(* ===== verification/Bind.v ===== *)
(** * BIND ([src/src/lib.rs]: [SOCKClient::handle_bind])

    Listening for one inbound connection on the client's behalf: what each
    branch does, whose connection is let in, and that it is then relayed. *)
From S2P Require Import Prelude Fmt Utf8 Types Wire Display DnsCache Stats Stream Relay Connect Client.
From S2P Require Import Handshake Resolve Udp Session.

Section bind.
Context `{!Net, !ArrivalOrder, !HashOrder}.

(** The peer is not the one the request asked for. *)
Definition forbidden (req : SOCKSReq) (peer : SocketAddr) : bool :=
  match expected_ip (req_addr_type req) (req_addr req) with
  | Some expected => negb (bool_decide (expected = sock_ip peer))
  | None => false
  end.

Lemma forbidden_false req peer :
  forbidden req peer = false ↔
  ∀ ip, expected_ip (req_addr_type req) (req_addr req) = Some ip → sock_ip peer = ip.
Proof.
  unfold forbidden. destruct (expected_ip _ _) as [ip|]; [|naive_solver].
  rewrite negb_false_iff, bool_decide_eq_true. naive_solver.
Qed.

(** What [accept] returns within the budget. *)
Definition within {A} (answer : option (N * A)) (budget : N) : option (N * A) :=
  match answer with
  | Some (d, a) => if (d <=? budget)%N then Some (d, a) else None
  | None => None
  end.

(** From the moment the first reply is out. *)
Definition bind_accept (req : SOCKSReq) (listener : Listener) (w : World)
    : outcome MerinoError usize * World :=
  match within (l_accept listener (clock w)) (connect_budget (client w)) with
  | None => (Throw connect_timeout_error, set_clock (clock w + connect_budget (client w)) w)
  | Some (d, Err e) => (Throw (Io e), set_clock (clock w + d) w)
  | Some (d, Ok (inbound, peer)) =>
      if forbidden req peer then (Throw (Socks RuleFailure), set_clock (clock w + d) w)
      else (question (SocksReply_send (SocksReply_with_addr Success peer));; relay_to inbound) None
             (set_clock (clock w + d) w)
  end.

(** The body of [handle_bind], its [timeout] resolved. *)
Lemma handle_bind_run req w :
  handle_bind req None w =
  match tcp_bind (SocketAddr_new (local_interface (client w)) 0) with
  | Err e => (Throw (Io e), w)
  | Ok listener =>
      match l_local_addr listener with
      | Err e => (Throw (Io e), w)
      | Ok bound =>
          match question (SocksReply_send (SocksReply_with_addr Success bound)) None w with
          | (Done _, w1) => bind_accept req listener w1
          | (Throw e, w1) => (Throw e, w1)
          | (Elapsed, w1) => (Elapsed, w1)
          | (Pending, w1) => (Pending, w1)
          | (Crash, w1) => (Crash, w1)
          end
      end
  end.
Proof.
  unfold handle_bind. rewrite bind_run. cbn [get]. rewrite bind_run.
  destruct (tcp_bind _) as [listener|e]; [|done].
  change (question (from_result (Ok listener)) None w) with (Done listener : outcome MerinoError _, w).
  cbv beta iota. rewrite bind_run. destruct (l_local_addr listener) as [bound|e]; [|done].
  change (question (from_result (Ok bound)) None w) with (Done bound : outcome MerinoError _, w).
  cbv beta iota. rewrite bind_run.
  destruct (question _ None w) as [[[]|e| | |] w1]; try done.
  rewrite bind_run. cbn [get]. rewrite bind_run. unfold bind_accept, within, with_timeout, await_answer.
  destruct (l_accept listener (clock w1)) as [[d r]|].
  - cbn [deadline_ok]. replace (clock w1 + d <=? _)%N with (d <=? connect_budget (client w1))%N.
    2: { destruct (N.leb_spec d (connect_budget (client w1))),
           (N.leb_spec (clock w1 + d) (clock w1 + connect_budget (client w1))); lia || done. }
    destruct (d <=? _)%N; [by destruct r as [[inbound peer]|e]; [fold (forbidden req peer); destruct (forbidden req peer)|]|].
    unfold cut_at, cut_clock, throw. do 2 f_equal. lia.
  - unfold cut_at, cut_clock, throw. do 2 f_equal. lia.
Qed.

(** From [w] to [w'] nobody was connected, and the client was sent at most two
    replies that name an address. *)
Definition address_reply (ev : out_event) : Prop :=
  ∃ a n, ev = OutWrite (buf (SocksReply_with_addr Success a)) n.

Definition only_replies (w w' : World) : Prop :=
  w_remote w' = w_remote w ∧
  ∃ l, out (stream (client w')) = out (stream (client w)) ++ l ∧ length l ≤ 2 ∧ Forall address_reply l.

Lemma only_replies_refl w : only_replies w w.
Proof. split; [done|]. exists []. rewrite app_nil_r. split_and!; [done|simpl; lia|constructor]. Qed.

Lemma send_address_run a w :
  ∃ o n t, question (SocksReply_send (SocksReply_with_addr Success a)) None w =
    (o, set_clock t (set_client (set_stream
          (log_write (buf (SocksReply_with_addr Success a)) n (stream (client w))) (client w)) w)) ∧
    (o = Done () → n = length (buf (SocksReply_with_addr Success a))) ∧
    (o = Done () ∨ (∃ e, o = Throw e) ∨ o = Pending).
Proof.
  unfold SocksReply_send, question, m_map_err, stream_write_all.
  destruct (write_all None _ _ _) as [[o t] s] eqn:E.
  pose proof (write_all_frame _ _ _ _ _ _ _ E) as (n & -> & Hn & _ & Hc).
  unfold write_all in E. simpl in E.
  exists (match o with Done a => Done a | Throw e => Throw (Io e) | Elapsed => Elapsed
          | Pending => Pending | Crash => Crash end), n, t.
  split; [by destruct o|]. split; [destruct o; naive_solver|].
  repeat case_match; simplify_eq; eauto.
Qed.

(** C22: BIND lets in one peer, and only the one that was asked for.  Whatever
    arrives, the connection a BIND relays, if any, was accepted by the listener
    it opened on the proxy's own interface, within the connect budget, and comes
    from the address the request named, if it named one; before that, the client
    was told where to connect, and then who did.  Otherwise nobody is connected
    to the client, and nothing of anybody's is sent to it. *)
Theorem handle_bind_confined req w o w' :
  handle_bind req None w = (o, w') →
  only_replies w w' ∨
  ∃ listener bound inbound peer d w1,
    tcp_bind (SocketAddr_new (local_interface (client w)) 0) = Ok listener ∧
    l_local_addr listener = Ok bound ∧
    (∃ t, l_accept listener t = Some (d, Ok (inbound, peer))) ∧ (d ≤ connect_budget (client w))%N ∧
    (∀ ip, expected_ip (req_addr_type req) (req_addr req) = Some ip → sock_ip peer = ip) ∧
    out (stream (client w1)) = out (stream (client w)) ++
      [OutWrite (buf (SocksReply_with_addr Success bound)) (length (buf (SocksReply_with_addr Success bound)));
       OutWrite (buf (SocksReply_with_addr Success peer)) (length (buf (SocksReply_with_addr Success peer)))] ∧
    relay_to inbound None w1 = (o, w').
Proof.
  rewrite handle_bind_run. destruct (tcp_bind _) as [listener|e] eqn:Hb.
  2: { intros [= <- <-]. left. apply only_replies_refl. }
  destruct (l_local_addr listener) as [bound|e] eqn:Hl.
  2: { intros [= <- <-]. left. apply only_replies_refl. }
  destruct (send_address_run bound w) as (o1 & n1 & t1 & -> & Hn1 & Ho1).
  set (w1 := set_clock t1 _).
  assert (∀ t, only_replies w (set_clock t w1)) as Hw1.
  { intros t. split; [done|]. eexists. split; [done|]. split; [simpl; lia|].
    constructor; [by eexists _, _|constructor]. }
  destruct Ho1 as [->|[[e ->]| ->]]; [|intros [= <- <-]; left; by apply (Hw1 t1)..].
  unfold bind_accept, within.
  destruct (l_accept listener (clock w1)) as [[d r]|] eqn:Ha; [|intros [= <- <-]; by left].
  destruct (N.leb_spec d (connect_budget (client w1))) as [Hd|]; [|intros [= <- <-]; by left].
  destruct r as [[inbound peer]|e]; [|intros [= <- <-]; by left].
  destruct (forbidden req peer) eqn:Hf; [intros [= <- <-]; by left|].
  rewrite bind_run.
  destruct (send_address_run peer (set_clock (clock w1 + d) w1)) as (o2 & n2 & t2 & -> & Hn2 & Ho2).
  set (w2 := set_clock t2 _).
  destruct Ho2 as [->|Ho2].
  - intros Hrun. right. exists listener, bound, inbound, peer, d, w2.
    split_and!; [done|done|by eexists|done|by apply forbidden_false| |done].
    rewrite <- Hn1, <- Hn2 by done. simpl. by rewrite <- app_assoc.
  - intros Hrun. left. assert (w' = w2) as ->.
    { destruct Ho2 as [[e ->]| ->]; by injection Hrun. }
    split; [done|]. eexists. simpl. rewrite <- app_assoc. split; [done|]. split; [simpl; lia|].
    repeat constructor; by eexists _, _.
Qed.

(** To a client that takes what it is sent the replies go out. *)
Lemma send_address_writable a w :
  writable (stream (client w)) →
  question (SocksReply_send (SocksReply_with_addr Success a)) None w =
    (Done (), after_write (buf (SocksReply_with_addr Success a)) (clock w) w) ∧
  writable (stream (client (after_write (buf (SocksReply_with_addr Success a)) (clock w) w))).
Proof.
  intros Hw. destruct (write_all_writable None (buf (SocksReply_with_addr Success a)) (clock w) _ Hw eq_refl)
    as [Hrun Hw']. split; [|done].
  unfold SocksReply_send. apply question_run. unfold stream_write_all. by rewrite Hrun.
Qed.

Lemma handle_bind_writable req w listener bound :
  writable (stream (client w)) →
  tcp_bind (SocketAddr_new (local_interface (client w)) 0) = Ok listener →
  l_local_addr listener = Ok bound →
  handle_bind req None w =
    bind_accept req listener (after_write (buf (SocksReply_with_addr Success bound)) (clock w) w).
Proof.
  intros Hw Hb Hl. rewrite handle_bind_run, Hb, Hl.
  by destruct (send_address_writable bound w Hw) as [-> _].
Qed.

(** How a BIND that lets nobody in ends.  After the first reply it waits
    exactly for the connect budget: with nobody there by then the error is TTL
    expired, at that time; an error of the listener is passed on; and a peer
    other than the requested one is turned away with a rule failure, and nothing
    of it is read. *)
Theorem handle_bind_refused req w listener bound :
  writable (stream (client w)) →
  tcp_bind (SocketAddr_new (local_interface (client w)) 0) = Ok listener →
  l_local_addr listener = Ok bound →
  let w1 := after_write (buf (SocksReply_with_addr Success bound)) (clock w) w in
  match within (l_accept listener (clock w)) (connect_budget (client w)) with
  | None => handle_bind req None w =
      (Throw (Socks TtlExpired), set_clock (clock w + connect_budget (client w)) w1)
  | Some (d, Err e) => handle_bind req None w = (Throw (Io e), set_clock (clock w + d) w1)
  | Some (d, Ok (inbound, peer)) =>
      handle_bind req None w = (Throw (Socks RuleFailure), set_clock (clock w + d) w1) ↔
      forbidden req peer = true
  end.
Proof.
  intros Hw Hb Hl w1. rewrite (handle_bind_writable _ _ _ _ Hw Hb Hl). fold w1. unfold bind_accept.
  change (clock w1) with (clock w). change (connect_budget (client w1)) with (connect_budget (client w)).
  destruct (within _ _) as [[d [[inbound peer]|e]]|]; [|done..].
  destruct (forbidden req peer); [done|]. split; [|done]. rewrite bind_run.
  destruct (send_address_writable peer (set_clock (clock w + d) w1)) as [-> _].
  { by destruct (send_address_writable bound w Hw). }
  intros Hrun. exfalso. revert Hrun. unfold relay_to.
  destruct (copy_bidirectional_counted _ _ _ _ _ _ _); try done; case_bool_decide; done.
Qed.

(** C29: BIND proxies.  When the expected peer connects within the budget and both
    sides send what they have and close, the client is told where to connect and
    who did, then gets every byte of the peer; the peer gets every byte of the
    client; and the totals are counted. *)
Theorem handle_bind_proxies req w listener bound inbound peer d :
  writable (stream (client w)) →
  tcp_bind (SocketAddr_new (local_interface (client w)) 0) = Ok listener →
  l_local_addr listener = Ok bound →
  l_accept listener (clock w) = Some (d, Ok (inbound, peer)) → (d ≤ connect_budget (client w))%N →
  (∀ ip, expected_ip (req_addr_type req) (req_addr req) = Some ip → sock_ip peer = ip) →
  at_eof (stream (client w)) → at_eof (remote_stream inbound) → writable (remote_stream inbound) →
  (length (rx (stream (client w))) < count_ev is_read_a (remote_schedule inbound))%nat →
  (length (rx (remote_stream inbound)) < count_ev is_read_b (remote_schedule inbound))%nat →
  has_stats (client w) = true →
  ∃ n w' target, handle_bind req None w = (Done n, w') ∧ w_remote w' = Some target ∧
    tx target = tx (remote_stream inbound) ++ rx_bytes (stream (client w)) ∧
    tx (stream (client w')) = tx (stream (client w)) ++
      buf (SocksReply_with_addr Success bound) ++ buf (SocksReply_with_addr Success peer) ++
      rx_bytes (remote_stream inbound) ∧
    counters (w_stats w') bytes_client_to_target =
      u64_add (counters (w_stats w) bytes_client_to_target)
        (N.of_nat (length (rx (stream (client w)))) mod u64_modulus) ∧
    counters (w_stats w') bytes_target_to_client =
      u64_add (counters (w_stats w) bytes_target_to_client)
        (N.of_nat (length (rx (remote_stream inbound))) mod u64_modulus).
Proof.
  intros Hw Hb Hl Ha Hd He Heof Heof' Hw' Hca Hcb Hst.
  rewrite (handle_bind_writable _ _ _ _ Hw Hb Hl). unfold bind_accept, within.
  set (w1 := after_write _ _ _). change (clock w1) with (clock w).
  change (connect_budget (client w1)) with (connect_budget (client w)).
  rewrite Ha. destruct (N.leb_spec d (connect_budget (client w))); [|lia].
  apply forbidden_false in He as ->. rewrite bind_run.
  destruct (send_address_writable peer (set_clock (clock w + d) w1)) as [-> Hw2].
  { by destruct (send_address_writable bound w Hw). }
  set (w2 := after_write (buf (SocksReply_with_addr Success peer)) _ _) in *.
  destruct (relay_to_finishes inbound w2) as (n & w3 & target & Hrun & Hrem & Htx & Hout & Hup & Hdown);
    [done..|].
  exists n, w3, target. split_and!; [done|done|done| |done|done].
  rewrite Hout. subst w2 w1. cbn [client after_write set_clock set_client set_stream stream].
  by rewrite !tx_log_write, !firstn_all, <- !app_assoc.
Qed.
End bind.

(** ** Witnesses *)

#[local] Existing Instance map_order.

☆ ☆ ☆ ☆ ☆ ☆ ☆

(Exercise requirements) Only lines with the string "Pending" are wanted; please find each one in the listing and copy it.

(Result of this exercise)
          | (Pending, w1) => (Pending, w1)
    (o = Done () ∨ (∃ e, o = Throw e) ∨ o = Pending).
          | Pending => Pending | Crash => Crash end), n, t.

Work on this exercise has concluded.